■ **Your task**
Reproduce the first line of the entries that follow and each later line, word for word, ending with the one containing "div : num_scope.".

Collected data:
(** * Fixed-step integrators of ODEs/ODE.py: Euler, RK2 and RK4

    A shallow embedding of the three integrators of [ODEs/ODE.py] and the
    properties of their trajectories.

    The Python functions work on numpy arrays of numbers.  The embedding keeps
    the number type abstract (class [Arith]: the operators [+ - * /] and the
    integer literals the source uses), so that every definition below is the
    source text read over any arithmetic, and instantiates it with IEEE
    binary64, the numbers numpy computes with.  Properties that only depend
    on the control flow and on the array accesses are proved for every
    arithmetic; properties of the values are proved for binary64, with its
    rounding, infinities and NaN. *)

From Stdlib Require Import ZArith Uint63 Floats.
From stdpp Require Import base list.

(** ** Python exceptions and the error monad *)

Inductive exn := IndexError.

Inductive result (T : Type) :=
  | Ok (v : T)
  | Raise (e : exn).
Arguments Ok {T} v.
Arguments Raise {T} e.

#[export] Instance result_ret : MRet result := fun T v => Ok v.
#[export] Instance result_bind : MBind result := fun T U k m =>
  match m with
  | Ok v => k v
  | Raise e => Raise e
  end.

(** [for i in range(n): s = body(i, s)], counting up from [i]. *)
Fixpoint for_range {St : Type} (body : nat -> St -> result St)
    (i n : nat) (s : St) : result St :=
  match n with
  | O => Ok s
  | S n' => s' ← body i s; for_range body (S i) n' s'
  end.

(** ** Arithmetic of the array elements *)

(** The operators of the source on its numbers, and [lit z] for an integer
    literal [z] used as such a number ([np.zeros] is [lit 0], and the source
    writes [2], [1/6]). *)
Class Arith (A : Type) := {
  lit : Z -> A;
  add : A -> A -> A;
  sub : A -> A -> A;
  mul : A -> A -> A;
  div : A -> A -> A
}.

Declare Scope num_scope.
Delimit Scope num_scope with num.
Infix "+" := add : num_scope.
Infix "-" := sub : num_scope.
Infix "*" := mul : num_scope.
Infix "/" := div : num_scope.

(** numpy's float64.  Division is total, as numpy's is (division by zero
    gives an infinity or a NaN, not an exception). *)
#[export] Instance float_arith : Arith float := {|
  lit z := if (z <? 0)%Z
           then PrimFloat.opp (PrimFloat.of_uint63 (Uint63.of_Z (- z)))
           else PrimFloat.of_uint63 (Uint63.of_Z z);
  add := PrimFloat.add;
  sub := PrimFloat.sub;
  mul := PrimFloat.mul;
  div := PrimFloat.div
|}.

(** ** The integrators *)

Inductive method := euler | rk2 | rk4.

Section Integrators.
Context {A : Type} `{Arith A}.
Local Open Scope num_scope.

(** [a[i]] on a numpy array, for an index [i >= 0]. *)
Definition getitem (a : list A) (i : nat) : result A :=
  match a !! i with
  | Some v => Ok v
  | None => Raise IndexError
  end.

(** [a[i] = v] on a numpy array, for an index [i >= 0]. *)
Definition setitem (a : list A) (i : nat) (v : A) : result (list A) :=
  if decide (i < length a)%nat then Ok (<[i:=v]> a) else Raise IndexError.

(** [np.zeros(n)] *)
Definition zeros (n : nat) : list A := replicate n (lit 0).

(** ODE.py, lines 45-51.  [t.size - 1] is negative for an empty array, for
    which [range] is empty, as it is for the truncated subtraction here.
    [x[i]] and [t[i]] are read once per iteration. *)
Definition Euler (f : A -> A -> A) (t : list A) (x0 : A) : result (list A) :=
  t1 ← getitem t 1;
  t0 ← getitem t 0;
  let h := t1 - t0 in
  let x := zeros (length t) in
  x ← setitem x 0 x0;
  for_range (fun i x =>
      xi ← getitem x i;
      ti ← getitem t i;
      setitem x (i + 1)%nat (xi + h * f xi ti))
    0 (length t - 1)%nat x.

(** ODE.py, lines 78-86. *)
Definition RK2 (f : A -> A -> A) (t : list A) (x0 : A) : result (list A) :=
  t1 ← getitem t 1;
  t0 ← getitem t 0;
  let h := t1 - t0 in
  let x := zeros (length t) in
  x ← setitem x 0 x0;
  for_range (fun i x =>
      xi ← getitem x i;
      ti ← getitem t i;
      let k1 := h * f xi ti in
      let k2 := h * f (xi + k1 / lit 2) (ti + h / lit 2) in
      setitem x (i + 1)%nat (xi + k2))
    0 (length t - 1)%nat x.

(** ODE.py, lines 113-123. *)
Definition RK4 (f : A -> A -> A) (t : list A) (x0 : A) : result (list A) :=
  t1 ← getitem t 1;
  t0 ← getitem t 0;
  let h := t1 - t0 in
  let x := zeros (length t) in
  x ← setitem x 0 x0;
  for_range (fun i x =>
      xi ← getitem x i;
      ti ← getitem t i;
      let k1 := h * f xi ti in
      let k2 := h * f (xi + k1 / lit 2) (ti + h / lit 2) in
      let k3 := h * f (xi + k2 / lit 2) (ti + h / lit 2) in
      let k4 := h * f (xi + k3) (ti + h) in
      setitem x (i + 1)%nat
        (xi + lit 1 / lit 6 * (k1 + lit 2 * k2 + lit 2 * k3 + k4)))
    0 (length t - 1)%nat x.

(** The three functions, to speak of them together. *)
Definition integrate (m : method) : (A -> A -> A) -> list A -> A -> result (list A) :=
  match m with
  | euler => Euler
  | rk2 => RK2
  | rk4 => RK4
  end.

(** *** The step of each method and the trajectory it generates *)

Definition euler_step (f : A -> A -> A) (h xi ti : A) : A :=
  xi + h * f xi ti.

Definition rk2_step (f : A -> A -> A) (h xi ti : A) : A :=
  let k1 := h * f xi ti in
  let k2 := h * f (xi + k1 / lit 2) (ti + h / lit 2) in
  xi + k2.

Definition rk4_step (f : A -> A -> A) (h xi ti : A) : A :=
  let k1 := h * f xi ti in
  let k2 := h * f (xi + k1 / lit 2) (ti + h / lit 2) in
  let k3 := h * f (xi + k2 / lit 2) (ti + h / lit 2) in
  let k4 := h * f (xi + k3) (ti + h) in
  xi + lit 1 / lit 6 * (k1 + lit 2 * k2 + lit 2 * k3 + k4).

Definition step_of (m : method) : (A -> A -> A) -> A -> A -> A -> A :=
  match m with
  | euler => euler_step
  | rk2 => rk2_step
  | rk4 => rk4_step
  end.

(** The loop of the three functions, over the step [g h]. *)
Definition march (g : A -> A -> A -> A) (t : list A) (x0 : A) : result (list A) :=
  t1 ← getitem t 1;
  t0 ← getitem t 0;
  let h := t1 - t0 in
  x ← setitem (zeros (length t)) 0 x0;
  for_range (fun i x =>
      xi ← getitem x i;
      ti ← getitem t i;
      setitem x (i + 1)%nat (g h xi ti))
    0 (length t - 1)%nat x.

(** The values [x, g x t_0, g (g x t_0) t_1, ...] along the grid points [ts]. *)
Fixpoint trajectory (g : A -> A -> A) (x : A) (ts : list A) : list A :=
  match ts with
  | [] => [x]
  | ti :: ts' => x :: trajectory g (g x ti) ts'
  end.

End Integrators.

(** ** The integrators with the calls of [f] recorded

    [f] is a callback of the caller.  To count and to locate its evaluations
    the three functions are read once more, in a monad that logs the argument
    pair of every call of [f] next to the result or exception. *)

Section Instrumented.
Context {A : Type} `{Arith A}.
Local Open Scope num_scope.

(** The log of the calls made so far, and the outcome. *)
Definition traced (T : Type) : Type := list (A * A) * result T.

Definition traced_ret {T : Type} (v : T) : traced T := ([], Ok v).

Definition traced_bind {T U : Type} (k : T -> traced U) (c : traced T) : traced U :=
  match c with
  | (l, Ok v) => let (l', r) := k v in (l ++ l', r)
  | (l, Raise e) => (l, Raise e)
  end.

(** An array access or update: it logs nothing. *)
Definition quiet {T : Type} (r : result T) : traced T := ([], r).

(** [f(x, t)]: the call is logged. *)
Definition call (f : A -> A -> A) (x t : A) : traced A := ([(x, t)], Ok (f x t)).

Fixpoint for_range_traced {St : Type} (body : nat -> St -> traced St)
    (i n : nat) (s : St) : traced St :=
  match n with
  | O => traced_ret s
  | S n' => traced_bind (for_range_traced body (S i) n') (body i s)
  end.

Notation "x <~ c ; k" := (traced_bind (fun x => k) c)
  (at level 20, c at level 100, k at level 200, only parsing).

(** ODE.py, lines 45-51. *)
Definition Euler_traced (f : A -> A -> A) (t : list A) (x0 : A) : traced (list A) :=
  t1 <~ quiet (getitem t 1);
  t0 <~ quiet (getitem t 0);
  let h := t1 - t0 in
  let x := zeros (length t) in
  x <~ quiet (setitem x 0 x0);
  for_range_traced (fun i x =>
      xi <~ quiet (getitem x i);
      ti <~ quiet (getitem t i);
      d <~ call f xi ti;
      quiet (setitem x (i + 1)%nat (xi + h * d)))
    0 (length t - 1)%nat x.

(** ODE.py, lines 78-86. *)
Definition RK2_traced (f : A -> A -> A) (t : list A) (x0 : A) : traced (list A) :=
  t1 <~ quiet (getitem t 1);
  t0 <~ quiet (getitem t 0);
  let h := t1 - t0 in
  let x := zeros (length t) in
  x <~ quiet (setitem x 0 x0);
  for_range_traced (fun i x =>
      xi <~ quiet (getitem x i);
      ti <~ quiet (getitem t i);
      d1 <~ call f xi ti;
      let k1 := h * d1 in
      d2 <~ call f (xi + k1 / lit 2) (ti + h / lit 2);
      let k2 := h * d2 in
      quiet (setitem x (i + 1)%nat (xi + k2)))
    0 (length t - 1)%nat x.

■ **Worked solution**
(** * Fixed-step integrators of ODEs/ODE.py: Euler, RK2 and RK4

    A shallow embedding of the three integrators of [ODEs/ODE.py] and the
    properties of their trajectories.

    The Python functions work on numpy arrays of numbers.  The embedding keeps
    the number type abstract (class [Arith]: the operators [+ - * /] and the
    integer literals the source uses), so that every definition below is the
    source text read over any arithmetic, and instantiates it with IEEE
    binary64, the numbers numpy computes with.  Properties that only depend
    on the control flow and on the array accesses are proved for every
    arithmetic; properties of the values are proved for binary64, with its
    rounding, infinities and NaN. *)

From Stdlib Require Import ZArith Uint63 Floats.
From stdpp Require Import base list.

(** ** Python exceptions and the error monad *)

Inductive exn := IndexError.

Inductive result (T : Type) :=
  | Ok (v : T)
  | Raise (e : exn).
Arguments Ok {T} v.
Arguments Raise {T} e.

#[export] Instance result_ret : MRet result := fun T v => Ok v.
#[export] Instance result_bind : MBind result := fun T U k m =>
  match m with
  | Ok v => k v
  | Raise e => Raise e
  end.

(** [for i in range(n): s = body(i, s)], counting up from [i]. *)
Fixpoint for_range {St : Type} (body : nat -> St -> result St)
    (i n : nat) (s : St) : result St :=
  match n with
  | O => Ok s
  | S n' => s' ← body i s; for_range body (S i) n' s'
  end.

(** ** Arithmetic of the array elements *)

(** The operators of the source on its numbers, and [lit z] for an integer
    literal [z] used as such a number ([np.zeros] is [lit 0], and the source
    writes [2], [1/6]). *)
Class Arith (A : Type) := {
  lit : Z -> A;
  add : A -> A -> A;
  sub : A -> A -> A;
  mul : A -> A -> A;
  div : A -> A -> A
}.

Declare Scope num_scope.
Delimit Scope num_scope with num.
Infix "+" := add : num_scope.
Infix "-" := sub : num_scope.
Infix "*" := mul : num_scope.
Infix "/" := div : num_scope.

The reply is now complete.